Petit bonjour

Si, dans la foulée du Congrès de l’USFP, le départ du gouvernement de Abdelouahed Radi est accepté par le Souverain, cela ouvrira la voie, naturellement, à un  remaniement gouvernemental. C’est une évidence. Le chef de l’Etat verra, alors, plusieurs possibilités s’offrir à lui. Un remaniement technique : une arrivée remplace un départ. Ou un remaniement tout court avec des amplitudes variables. Cette dernière option est loin, par les temps qui courent, d’être inutile à la fois sur le plan politique et sur celui de la gouvernance. Il est possible, effectivement, entre autres, et au choix, de corriger des erreurs de «castings» manifestes. De donner plus de cohérence à la majorité actuelle.
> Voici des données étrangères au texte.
(** Retrying an organization's funding, after any further commands, replays it with the same
    fund and changes nothing. *)
Theorem organization_funding_is_idempotent env env' db command fund ds db1 schedule :
  ledger_ok db -> valid_amount (orgfund_Amount command) ->
  run env db (perform (COrganizationFund command)) = (RFund (TaskFunded fund FirstExecution ds), db1) ->
  Forall (fun ec => valid_command ec.2) schedule -> no_faults env' ->
  run env' (snd (execute schedule db1)) (FundTaskFromOrganization command) =
    (TaskFunded fund IdempotentReplay [], snd (execute schedule db1)).
Proof.
  intros Hl Hv Hrun Hsched Hok. destruct (kept_until _ _ (COrganizationFund command) _ _ _ Hl Hv Hrun Hsched) as (Hp & Hk & Hk1).
  apply performed_inv, funded_entry in Hp as (account & pid & now & Hacc & Hpid & -> & He). cbn in Hacc, He.
  apply run_equal. unfold FundTaskFromOrganization. apply wp_bind, wp_begin_ok; [done|]. cbn [st_base st_step].
  apply wp_bind, (lockOrganizationAccount_ok Hok _ account pid); [by apply (organization_account_kept _ _ _ _ Hk)|done|].
  intros k. apply wp_bind. eapply (findFundForKey_ok Hok); [by apply (kept_entries _ _ Hk1), He|done..|].
  intros k'. by apply wp_ret.
Qed.
(** ** Retrying an acceptance *)

Lemma accepted_row command db t s w payout tip ds db' :
  accepted command db (SubmissionAccepted t s w payout tip FirstExecution ds) db' ->
  t = accept_TaskID command /\ s = accept_SubmissionID command /\
  exists task row raw, tasks db !! TypedID_String t = Some task /\ may_review (accept_Reviewer command) task db /\
    submissions db' !! TypedID_String s = Some row /\ sub_state row = "accepted" /\ sub_task_id row = TypedID_String t /\
    sub_accepted_idempotency_key row = Some (accept_key command) /\
    sub_user_id row = Some raw /\ ParseUserID raw = TypedIDCreated w.
Proof.
  intros Ha. inv Ha. split; [done|]. split; [done|].
  match goal with Hr : reviewed _ _ _ _ _ |- _ => destruct Hr as (Hrow & Htask & raw & Hu & Hw) end.
  match goal with Hu1 : update_submission_accepted _ _ _ = inr ?db1 |- _ =>
    unfold update_submission_accepted in Hu1; rewrite Hrow in Hu1; split_match_in Hu1; [done|];
    injection Hu1 as <-; set (row' := MkSubmissionRow _ _ "accepted" _ _ _ _ _) in * end.
  exists task, row', raw. split; [done|]. split; [done|]. split; [|done].
  match goal with Hr : recorded _ _ db' |- _ => apply (kept_accepted _ _ (recorded_keeps _ _ _ Hr)); [|done] end.
  match goal with Hr : supersedes _ _ _ _ _ |- _ => apply (kept_accepted _ _ (supersedes_keeps _ _ _ _ _ Hr)); [|done] end.
  match goal with Hr : collectible_tipped _ _ _ _ _ _ |- _ =>
    apply (kept_accepted _ _ (collectible_tip_keeps _ _ _ _ _ _ Hr)); [|done] end.
  match goal with Hr : tipped _ _ _ _ _ _ _ _ _ _ |- _ => rewrite (tipped_submissions _ _ _ _ _ _ _ _ _ _ Hr) end.
  match goal with Hr : charged _ _ _ |- _ => apply charged_frame in Hr as [cs ->] end.
  match goal with Hr : collectibles_paid _ _ _ _ _ |- _ =>
    apply (kept_accepted _ _ (collectibles_keeps _ _ _ _ _ Hr)); [|done] end.
  match goal with Hr : paid _ _ _ _ |- _ => rewrite (paid_submissions _ _ _ _ Hr) end.
  match goal with Hr : update_task_state _ _ _ = _ |- _ => apply update_task_state_inr in Hr as [ts ->] end.
  apply lookup_insert_eq.
Qed.

(** Retrying an acceptance, after any further commands, answers the same task, submission and
    worker as a replay and pays nothing again. *)
Theorem accept_is_idempotent env env' db command t s w payout tip ds db1 schedule :
  ledger_ok db -> valid_tip (accept_TipSelection command) ->
  run env db (perform (CAccept command)) = (RAccept (SubmissionAccepted t s w payout tip FirstExecution ds), db1) ->
  Forall (fun ec => valid_command ec.2) schedule -> no_faults env' ->
  exists outcome, run env' (snd (execute schedule db1)) (AcceptSubmission command) =
    (SubmissionAccepted t s w outcome NoTip IdempotentReplay [], snd (execute schedule db1)).
Proof.
  intros Hl Hv Hrun Hsched Hok. destruct (kept_until _ _ (CAccept command) _ _ _ Hl Hv Hrun Hsched) as (Hp & Hk & Hk1).
  apply performed_inv, accepted_row in Hp as (-> & -> & task & row & raw & Htask & Hmay & Hrow & Hst & Ht & Hkey & Hu & Hw).
  apply (fun Hr => kept_accepted _ _ Hk1 _ _ Hr Hst) in Hrow.
  destruct (may_review_kept _ _ _ _ _ Hk Htask Hmay) as (task' & Htask' & Hmay').
  set (dbN := snd (execute schedule db1)) in *.
  assert (wp env' (AcceptSubmission command) (fun r st => (exists outcome,
    r = SubmissionAccepted (accept_TaskID command) (accept_SubmissionID command) w outcome NoTip IdempotentReplay []) /\
    st_base st = dbN) (MkTxState dbN dbN 0)) as Hwp.
  { unfold AcceptSubmission. apply wp_bind, wp_begin_ok; [done|]. cbn [st_base st_step].
    apply wp_bind. eapply (lockTaskForReview_ok Hok); [done..|]. intros k.
    apply wp_bind. eapply (select_submission_ok Hok); [done..|]. intros k'.
    rewrite Hst, Hkey. fold (accept_key command). cbn [default id from_option]. rewrite !String.eqb_refl. cbn [negb].
    eapply (idempotentAccept_ok Hok); [done|]. intros outcome k1. split; [by exists outcome|done]. }
  unfold wp, run in *. destruct (AcceptSubmission command env' _) as [r st]. destruct Hwp as [[outcome ->] ->].
  by exists outcome.
Qed.
End Keeps.

(** ** Retrying a grant or a transfer *)

Section Parsed.
Context `{UUIDLaws}.

(** Retrying a grant, after any further commands, replays it with the same entry and recipients
    and issues no more credits. *)
Theorem grant_is_idempotent env env' db command id amount us ds db1 schedule :
  ledger_ok db -> valid_amount (grant_Amount command) ->
  run env db (perform (CGrant command)) = (RGrant (CreditsGranted id amount us FirstExecution ds), db1) ->
  Forall (fun ec => valid_command ec.2) schedule -> no_faults env' ->
  run env' (snd (execute schedule db1)) (GrantCredits command) =
    (CreditsGranted id amount us IdempotentReplay [], snd (execute schedule db1)).
Proof.
  intros Hl Hv Hrun Hsched Hok. destruct (kept_until _ _ (CGrant command) _ _ _ Hl Hv Hrun Hsched) as (Hp & Hk & Hk1).
  apply performed_inv in Hp. inv Hp.
  match goal with Hi : insert_ledger_entry _ _ = _, Hr : recorded _ _ _, Hg : granted_to _ _ _ |- _ =>
    eapply insert_entry_found in Hi as He; [|done]; apply (kept_entries _ _ (recorded_keeps _ _ _ Hr)) in He;
    apply (kept_entries _ _ Hk1) in He; apply (granted_to_kept _ _ _ _ (recorded_keeps _ _ _ Hr)) in Hg;
    apply (granted_to_kept _ _ _ _ Hk1) in Hg end.
  apply run_equal. unfold GrantCredits. apply wp_bind, wp_begin_ok; [done|]. cbn [st_base st_step]. apply wp_bind.
  assert (forall Q n, (forall k, Q (accountLocked account pid) (MkTxState (snd (execute schedule db1)) (snd (execute schedule db1)) k)) ->
    wp env' (match grant_Target command with
      | GrantToUser id => lockUserAccount id
      | GrantToOrganization id => lockOrganizationAccount id
      end) Q (MkTxState (snd (execute schedule db1)) (snd (execute schedule db1)) n)) as Hlock.
  { intros Q n HQ. destruct (grant_Target command); [eapply lockUserAccount_ok|eapply lockOrganizationAccount_ok];
      eauto; [by apply (user_account_kept _ _ _ _ Hk)|by apply (organization_account_kept _ _ _ _ Hk)]. }
  apply Hlock. intros k. apply wp_bind, wp_query_row_ok; [done|]. cbn [st_db].
  change (entry_account_id (grant_entry command account now)) with account in He. rewrite He.
  cbn [grant_entry entry_kind entry_amount entry_id new_entry]. rewrite String.eqb_refl, Z.eqb_refl, ParseTypedID_String.
  cbn [negb orb]. apply wp_bind, wp_ret, wp_bind. eapply (grantRecipients_ok Hok); [done|]. intros k'.
  cbn. apply wp_bind, wp_ret, wp_bind, wp_commit_ok; [done|]. by apply wp_ret.
Qed.
Lemma lock_in_order_ok env a b x y base db n (Q : DomainError + gmap string string -> TxState -> Prop) :
  no_faults env -> ref_key a <> ref_key b -> owner_account a x db -> owner_account b y db ->
  (forall locked k, locked !! ref_key a = Some x -> locked !! ref_key b = Some y -> Q (inr locked) (MkTxState base db k)) ->
  wp env (lock_in_order [a; b] ∅) Q (MkTxState base db n).
Proof.
  intros Hok Hne [Ha [pa Hpa]] [Hb [pb Hpb]] Hs.
  assert (forall ref z pid m (Q' : accountLockResult -> TxState -> Prop), ParseCreditAccountID z = TypedIDCreated pid ->
    match ref_owner ref with
    | owner_user id => user_account (TypedID_String id) z db
    | owner_organization id => organization_account (TypedID_String id) z db
    end -> (forall k, Q' (accountLocked z pid) (MkTxState base db k)) ->
    wp env (lockTransferAccount ref) Q' (MkTxState base db m)) as Hlock.
  { intros ref z pid m Q' Hz Hacc HQ. unfold lockTransferAccount. destruct (ref_owner ref);
      [by eapply (lockUserAccount_ok Hok)|by eapply (lockOrganizationAccount_ok Hok)]. }
  cbn. apply wp_bind, (Hlock _ _ _ _ _ Hpa Ha). intros k. apply wp_bind, (Hlock _ _ _ _ _ Hpb Hb). intros k'.
  apply wp_ret, Hs; by simplify_map_eq.
Qed.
Ou, in fine, de donner un signal fort, selon une forme appropriée, pour stopper le lynchage politique permanent dont fait l’objet le Premier ministre Abbas El Fassi. Ce dernier est fondé, s’il était dans une logique politique rationnelle — mais, existe-t-elle dans l’absolu — de se poser la question de la pertinence de sa présence à la primature. De loin, il apparaît que tout semble avoir été fait pour «assécher» la primature de ses eaux vitales ou nourricières. Des canaux de dérivation ont été installés en amont et en aval. Ces canaux convergent vers d’autres collecteurs. Il n’est pas sûr, franchement, que ce modèle de gouvernance ait été, véritablement, planifié ou qu’il corresponde à une quelconque «méthodologie  démocratique».